WORK INSTRUCTIONS
Lines from the records below that contain the word "Definition" are to be copied out.

SUPPLIED DATA
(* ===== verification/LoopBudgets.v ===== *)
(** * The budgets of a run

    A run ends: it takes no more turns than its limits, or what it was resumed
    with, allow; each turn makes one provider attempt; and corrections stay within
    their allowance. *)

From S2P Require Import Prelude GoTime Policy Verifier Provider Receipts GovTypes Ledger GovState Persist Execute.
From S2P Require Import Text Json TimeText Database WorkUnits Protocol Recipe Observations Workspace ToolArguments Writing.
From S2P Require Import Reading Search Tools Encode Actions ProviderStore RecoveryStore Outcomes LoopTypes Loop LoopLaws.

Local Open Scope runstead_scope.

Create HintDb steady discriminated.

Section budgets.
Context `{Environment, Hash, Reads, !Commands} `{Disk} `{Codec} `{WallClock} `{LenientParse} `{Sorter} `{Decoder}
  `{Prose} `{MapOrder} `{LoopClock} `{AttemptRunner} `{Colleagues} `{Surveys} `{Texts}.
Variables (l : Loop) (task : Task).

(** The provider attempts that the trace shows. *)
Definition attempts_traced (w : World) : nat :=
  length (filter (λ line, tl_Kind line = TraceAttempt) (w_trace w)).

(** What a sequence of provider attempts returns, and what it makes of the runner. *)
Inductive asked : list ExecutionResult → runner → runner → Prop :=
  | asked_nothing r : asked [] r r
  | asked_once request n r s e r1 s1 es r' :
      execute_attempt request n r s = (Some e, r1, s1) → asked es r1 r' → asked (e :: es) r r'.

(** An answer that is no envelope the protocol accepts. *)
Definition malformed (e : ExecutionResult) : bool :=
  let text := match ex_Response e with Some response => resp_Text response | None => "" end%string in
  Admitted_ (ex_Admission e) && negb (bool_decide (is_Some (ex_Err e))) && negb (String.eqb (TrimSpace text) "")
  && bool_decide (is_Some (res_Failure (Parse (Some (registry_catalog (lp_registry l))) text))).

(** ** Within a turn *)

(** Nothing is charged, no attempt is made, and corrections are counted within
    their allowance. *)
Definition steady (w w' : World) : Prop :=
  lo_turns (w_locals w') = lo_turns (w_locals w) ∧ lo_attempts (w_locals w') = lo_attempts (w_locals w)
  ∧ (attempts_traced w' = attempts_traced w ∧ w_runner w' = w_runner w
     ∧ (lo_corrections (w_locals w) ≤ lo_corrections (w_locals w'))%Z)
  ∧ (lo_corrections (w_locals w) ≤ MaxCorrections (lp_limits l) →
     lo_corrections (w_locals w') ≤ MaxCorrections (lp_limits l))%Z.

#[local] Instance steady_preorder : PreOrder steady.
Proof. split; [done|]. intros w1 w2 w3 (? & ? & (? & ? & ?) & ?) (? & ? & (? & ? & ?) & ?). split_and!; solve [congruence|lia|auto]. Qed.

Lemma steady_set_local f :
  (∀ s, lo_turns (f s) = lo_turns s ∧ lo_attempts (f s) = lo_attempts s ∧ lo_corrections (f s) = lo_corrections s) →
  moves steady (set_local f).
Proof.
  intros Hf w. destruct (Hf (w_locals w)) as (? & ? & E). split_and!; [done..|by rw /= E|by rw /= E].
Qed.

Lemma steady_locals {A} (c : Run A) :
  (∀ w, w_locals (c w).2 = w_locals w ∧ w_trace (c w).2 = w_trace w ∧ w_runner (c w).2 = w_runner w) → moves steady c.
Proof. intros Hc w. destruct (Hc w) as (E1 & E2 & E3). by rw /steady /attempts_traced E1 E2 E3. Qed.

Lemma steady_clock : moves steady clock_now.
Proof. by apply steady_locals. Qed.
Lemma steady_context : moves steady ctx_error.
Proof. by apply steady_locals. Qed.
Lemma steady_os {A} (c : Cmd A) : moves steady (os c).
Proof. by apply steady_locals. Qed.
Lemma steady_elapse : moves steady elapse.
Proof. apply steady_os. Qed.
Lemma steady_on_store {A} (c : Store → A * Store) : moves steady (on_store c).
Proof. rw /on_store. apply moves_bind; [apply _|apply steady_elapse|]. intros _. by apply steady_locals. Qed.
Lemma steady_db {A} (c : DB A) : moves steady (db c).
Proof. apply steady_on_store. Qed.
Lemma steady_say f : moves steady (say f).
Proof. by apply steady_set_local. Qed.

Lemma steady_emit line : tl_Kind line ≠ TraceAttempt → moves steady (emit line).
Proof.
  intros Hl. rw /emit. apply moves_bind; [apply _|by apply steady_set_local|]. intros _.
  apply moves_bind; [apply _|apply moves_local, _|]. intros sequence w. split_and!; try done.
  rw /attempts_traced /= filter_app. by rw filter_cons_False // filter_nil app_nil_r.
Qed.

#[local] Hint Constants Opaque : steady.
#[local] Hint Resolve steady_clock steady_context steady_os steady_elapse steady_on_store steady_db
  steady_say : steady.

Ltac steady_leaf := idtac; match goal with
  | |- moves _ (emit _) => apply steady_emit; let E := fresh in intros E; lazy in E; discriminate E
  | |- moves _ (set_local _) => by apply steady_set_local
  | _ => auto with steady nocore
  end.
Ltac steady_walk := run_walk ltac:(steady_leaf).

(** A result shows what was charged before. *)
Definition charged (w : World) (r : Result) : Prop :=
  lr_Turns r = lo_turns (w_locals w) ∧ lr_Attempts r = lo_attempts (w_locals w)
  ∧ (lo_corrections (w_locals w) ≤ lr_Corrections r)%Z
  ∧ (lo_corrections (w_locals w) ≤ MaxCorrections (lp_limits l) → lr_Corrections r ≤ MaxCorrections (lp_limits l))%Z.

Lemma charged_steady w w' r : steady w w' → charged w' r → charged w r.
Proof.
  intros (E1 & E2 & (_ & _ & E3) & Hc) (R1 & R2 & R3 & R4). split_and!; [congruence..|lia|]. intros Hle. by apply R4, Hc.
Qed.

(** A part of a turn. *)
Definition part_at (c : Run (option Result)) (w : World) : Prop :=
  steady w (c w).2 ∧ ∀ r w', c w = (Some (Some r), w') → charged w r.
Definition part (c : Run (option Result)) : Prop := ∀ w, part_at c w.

SOLUTION FOR THIS PROBLEM
Definition attempts_traced (w : World) : nat :=
Definition malformed (e : ExecutionResult) : bool :=
Definition steady (w w' : World) : Prop :=
Definition charged (w : World) (r : Result) : Prop :=
Definition part_at (c : Run (option Result)) (w : World) : Prop :=
Definition part (c : Run (option Result)) : Prop := ∀ w, part_at c w.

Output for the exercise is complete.